_Records from a collection_:
------------

(* ===== verification/Ownership.v ===== *)
(** * Shard ownership

    [internal/engine/ownership.go]: which shards of which collections a node
    stores.  Ownership is activated once: the assignment is validated against
    the collections, every shard that is not assigned must be empty, the
    assignment is written to [SHARD_OWNERSHIP.json], and only then the empty
    artifacts of the other shards are removed.

    The state is the engine's: its collections by name, what it owns ([None]
    before activation, when it owns everything) and the directory that holds
    the ownership file.  Texts of errors are left out, so the order in which Go
    visits the collections shows only in which shards a failing removal
    leaves. *)
From Stdlib Require Import ZArith Lia Ascii String.
From stdpp Require Import base tactics list gmap strings.
From S2P Require Import Prelude Wal Core Float Distance TopK Index Segment Shard Collection Persistence Lexical Json Column Compaction SegmentFiles Multisegment MappedIndex Sealed Checkpoint Engine.
Local Open Scope string_scope.
Local Open Scope Z_scope.
Local Open Scope list_scope.

Definition OwnershipFile : string := "SHARD_OWNERSHIP.json".

(** [None] is the nil map of a document without collections. *)
Record ownershipManifest : Set := mkOwnershipManifest {
  own_Format : Z;
  own_Collections : option (gmap string (list Z));
}.

Abbreviation ownership_map := (gmap string (gset Z)).

(** The calls that remove what an unowned shard leaves. *)
Inductive PruneStep : Set := CloseLog | RemoveLog | RemoveDirectory | RemoveLedger.

Module Node.
Section Node.
Context {I MI L : Type} `{!VectorIndex I, !MetadataIndex MI, !LexicalIndex L, !IndexBuilders I}.
Context `{!MapOrder, !Json ownershipManifest}.

Local Abbreviation state := (Engine.t I MI L).

Record t : Type := mk {
  collections : gmap string state;
  ownership : option ownership_map;
  dataPath : disk;
}.

Definition shardOwned (e : t) (collection : string) (shardID : Z) : bool :=
  match ownership e with
  | None => true
  | Some o => bool_decide (shardID ∈ (default ∅ (o !! collection) : gset Z))
  end.

(** An operation on the collection of a name. *)
Definition on_collection {A} (e : t) (name : string) (m : (Z → bool) → Engine.M (I := I) (MI := MI) (L := L) A) : t * res A :=
  match collections e !! name with
  | None => (e, Err (Sentinel ErrNotFound))
  | Some s =>
      let '(s', r) := m (shardOwned e name) s in
      (mk (<[name := s']> (collections e)) (ownership e) (dataPath e), r)
  end.

Definition DescribeCollection (e : t) (name : string) : res (CollectionConfig * Z) :=
  match collections e !! name with
  | None => Err (Sentinel ErrNotFound)
  | Some s => Ok (Collection.config (Engine.coll s), Collection.Count (Engine.coll s))
  end.

Definition ListCollections (e : t) : list CollectionConfig :=
  sort_slice (λ a b, str_ltb (Name a) (Name b)) ((λ s, Collection.config (Engine.coll s)) <$> (map_to_list (collections e)).*2).

Definition RouteShard (e : t) (name namespace id : string) : res Z :=
  match collections e !! name with
  | None => Err (Sentinel ErrNotFound)
  | Some s =>
      if String.eqb id "" then invalid "record id is required"
      else Ok (Collection.RouteShard (Engine.coll s) namespace id)
  end.

(** ** Loading *)

(** A slice of shard ids as a set, refusing duplicates. *)
Fixpoint distinct_shards (owned : gset Z) (shardIDs : list Z) : res (gset Z) :=
  match shardIDs with
  | [] => Ok owned
  | shardID :: rest =>
      if bool_decide (shardID ∈ owned) then Err (Errorf "duplicate shard in ownership")
      else distinct_shards ({[shardID]} ∪ owned) rest
  end.

Fixpoint load_entries (result : ownership_map) (entries : list (string * list Z)) : res ownership_map :=
  match entries with
  | [] => Ok result
  | (name, shardIDs) :: rest =>
      if String.eqb name "" then Err (Errorf "invalid empty collection in shard ownership")
      else
        let! owned := distinct_shards ∅ shardIDs in
        load_entries (<[name := owned]> result) rest
  end.

(** At most 2^20 bytes of the file are read; a longer document does not
    decode. *)
Definition loadOwnership (d : disk) : disk * res (option ownership_map) :=
  match readFile OwnershipFile d with
  | (d, Err e) => if is_not_exist e then (d, Ok None) else (d, Err e)
  | (d, Ok content) =>
      (d, let! manifest := json_Unmarshal (take (Z.to_nat (2 ^ 20)) content) in
          match own_Collections manifest with
          | None => Err (Errorf "invalid shard ownership manifest")
          | Some entries =>
              if negb (own_Format manifest =? 1) then Err (Errorf "invalid shard ownership manifest")
              else let! result := load_entries ∅ (range entries) in Ok (Some result)
          end)
  end.

(** ** Activation *)

Fixpoint check_shards (count : Z) (owned : gset Z) (shardIDs : list Z) : res (gset Z) :=
  match shardIDs with
  | [] => Ok owned
  | shardID :: rest =>
      if count <=? shardID then Err (Errorf "ownership shard out of range")
      else if bool_decide (shardID ∈ owned) then Err (Errorf "duplicate ownership shard")
      else check_shards count ({[shardID]} ∪ owned) rest
  end.

(** The requested sets and the manifest, collection by collection. *)
Fixpoint check_assignments (assignments : gmap string (list Z)) (requested : ownership_map) (manifest : gmap string (list Z))
    (colls : list (string * state)) : res (ownership_map * gmap string (list Z)) :=
  match colls with
  | [] => Ok (requested, manifest)
  | (name, s) :: rest =>
      match assignments !! name with
      | None => Err (Errorf "ownership missing collection")
      | Some shardIDs =>
          let! owned := check_shards (ShardCount (Collection.config (Engine.coll s))) ∅ shardIDs in
          check_assignments assignments (<[name := owned]> requested) (<[name := sort_slice Z.ltb shardIDs]> manifest) rest
      end
  end.

Definition ownershipEqual (left_ right_ : ownership_map) : bool :=
  bool_decide (size left_ = size right_)
  && forallb (λ '(name, shards),
       match right_ !! name with
       | None => false
       | Some other =>
           bool_decide (size shards = size other) && forallb (λ shardID, bool_decide (shardID ∈ other)) (elements shards)
       end) (map_to_list left_).

(** A shard that is to be pruned holds nothing. *)
Definition check_empty (shardID : Z) : Engine.M (I := I) (MI := MI) (L := L) unit :=
  let+ records := Engine.ask (λ c, Collection.ShardRecords c shardID) in
  let+ records := Engine.lift records in
  if negb (len records =? 0) then Engine.fail (Errorf "refusing to prune non-empty shard")
  else
    let+ st := Engine.get_store shardID in
    if match log st with Some l => negb (LastLSN l =? 0) | None => false end then
      Engine.fail (Errorf "refusing to prune shard with WAL history")
    else if negb (bool_decide (idempotency st = ∅)) then Engine.fail (Errorf "refusing to prune shard with idempotency history")
    else
      let+ entries := Engine.on_directory shardID readDir in
      if negb (len entries =? 0) then Engine.fail (Errorf "refusing to prune shard with segment files")
      else Engine.ret tt.

(** Its log is closed and set to nil, and its files are removed; [fault] is
    the call that fails, if one does. *)
Definition prune (fault : option PruneStep) (shardID : Z) : Engine.M (I := I) (MI := MI) (L := L) unit :=
  Engine.on_store shardID (λ st,
    let closed := mkStore (directory st) None (checkpointLSN st) (mutations st) (walDigests st) (ledger st) (idempotency st) in
    match fault with
    | Some CloseLog => match log st with Some _ => (st, Err io_error) | None => (closed, Err io_error) end
    | Some _ => (closed, Err io_error)
    | None =>
        (mkStore (directory st) None (checkpointLSN st) (mutations st) (walDigests st)
           (mkDisk (delete ledger_name (files (ledger st))) (faults (ledger st))) (idempotency st), Ok tt)
    end).

(** A pass over the unowned shards of a collection. *)
Fixpoint unowned_shards (f : Z → Engine.M (I := I) (MI := MI) (L := L) unit) (owned : gset Z) (shardIDs : list Z)
    : Engine.M (I := I) (MI := MI) (L := L) unit :=
  match shardIDs with
  | [] => Engine.ret tt
  | shardID :: rest =>
      let+ _ := if bool_decide (shardID ∈ owned) then Engine.ret tt else f shardID in
      unowned_shards f owned rest
  end.

(** The pass over every collection. *)
Fixpoint each_collection (f : string → Z → Engine.M (I := I) (MI := MI) (L := L) unit) (requested : ownership_map) (e : t)
    (names : list string) : t * res unit :=
  match names with
  | [] => (e, Ok tt)
  | name :: rest =>
      match on_collection e name (λ _ s,
              unowned_shards (f name) (default ∅ (requested !! name))
                (Z.of_nat <$> seq 0 (Z.to_nat (ShardCount (Collection.config (Engine.coll s))))) s) with
      | (e', Ok _) => each_collection f requested e' rest
      | (e', Err err) => (e', Err err)
      end
  end.

Definition ApplyShardOwnership (fault : string → Z → option PruneStep) (e : t) (assignments : gmap string (list Z)) : t * res unit :=
  if negb (Nat.eqb (size assignments) (size (collections e))) then (e, Err (Errorf "ownership must cover every collection"))
  else
    match check_assignments assignments ∅ ∅ (range (collections e)) with
    | Err err => (e, Err err)
    | Ok (requested, manifest) =>
        match ownership e with
        | Some current =>
            if ownershipEqual current requested then (e, Ok tt)
            else (e, Err (Errorf "shard ownership is immutable once activated"))
        | None =>
            match each_collection (λ _ shardID, check_empty shardID) requested e (range (collections e)).*1 with
            | (e, Err err) => (e, Err err)
            | (e, Ok _) =>
                match json_Marshal (mkOwnershipManifest 1 (Some manifest)) with
                | Err err => (e, Err err)
                | Ok payload =>
                    match writeAtomic OwnershipFile (payload ++ [10]) (dataPath e) with
                    | (d, Err err) => (mk (collections e) (ownership e) d, Err err)
                    | (d, Ok _) =>
                        each_collection (λ name shardID, prune (fault name shardID) shardID) requested
                          (mk (collections e) (Some requested) d) (range (collections e)).*1
                    end
                end
            end
        end
    end.

End Node.
Arguments t : clear implicits.
End Node.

------------

_EXERCISE AIM_:
Could you write out, exactly as they stand, only the lines above that begin at the line with "ownership : option ownership_map;" and stop after the line with "(** An operation"?

_EXERCISE SOLUTION_:
  ownership : option ownership_map;
  dataPath : disk;
}.

Definition shardOwned (e : t) (collection : string) (shardID : Z) : bool :=
  match ownership e with
  | None => true
  | Some o => bool_decide (shardID ∈ (default ∅ (o !! collection) : gset Z))
  end.

(** An operation on the collection of a name. *)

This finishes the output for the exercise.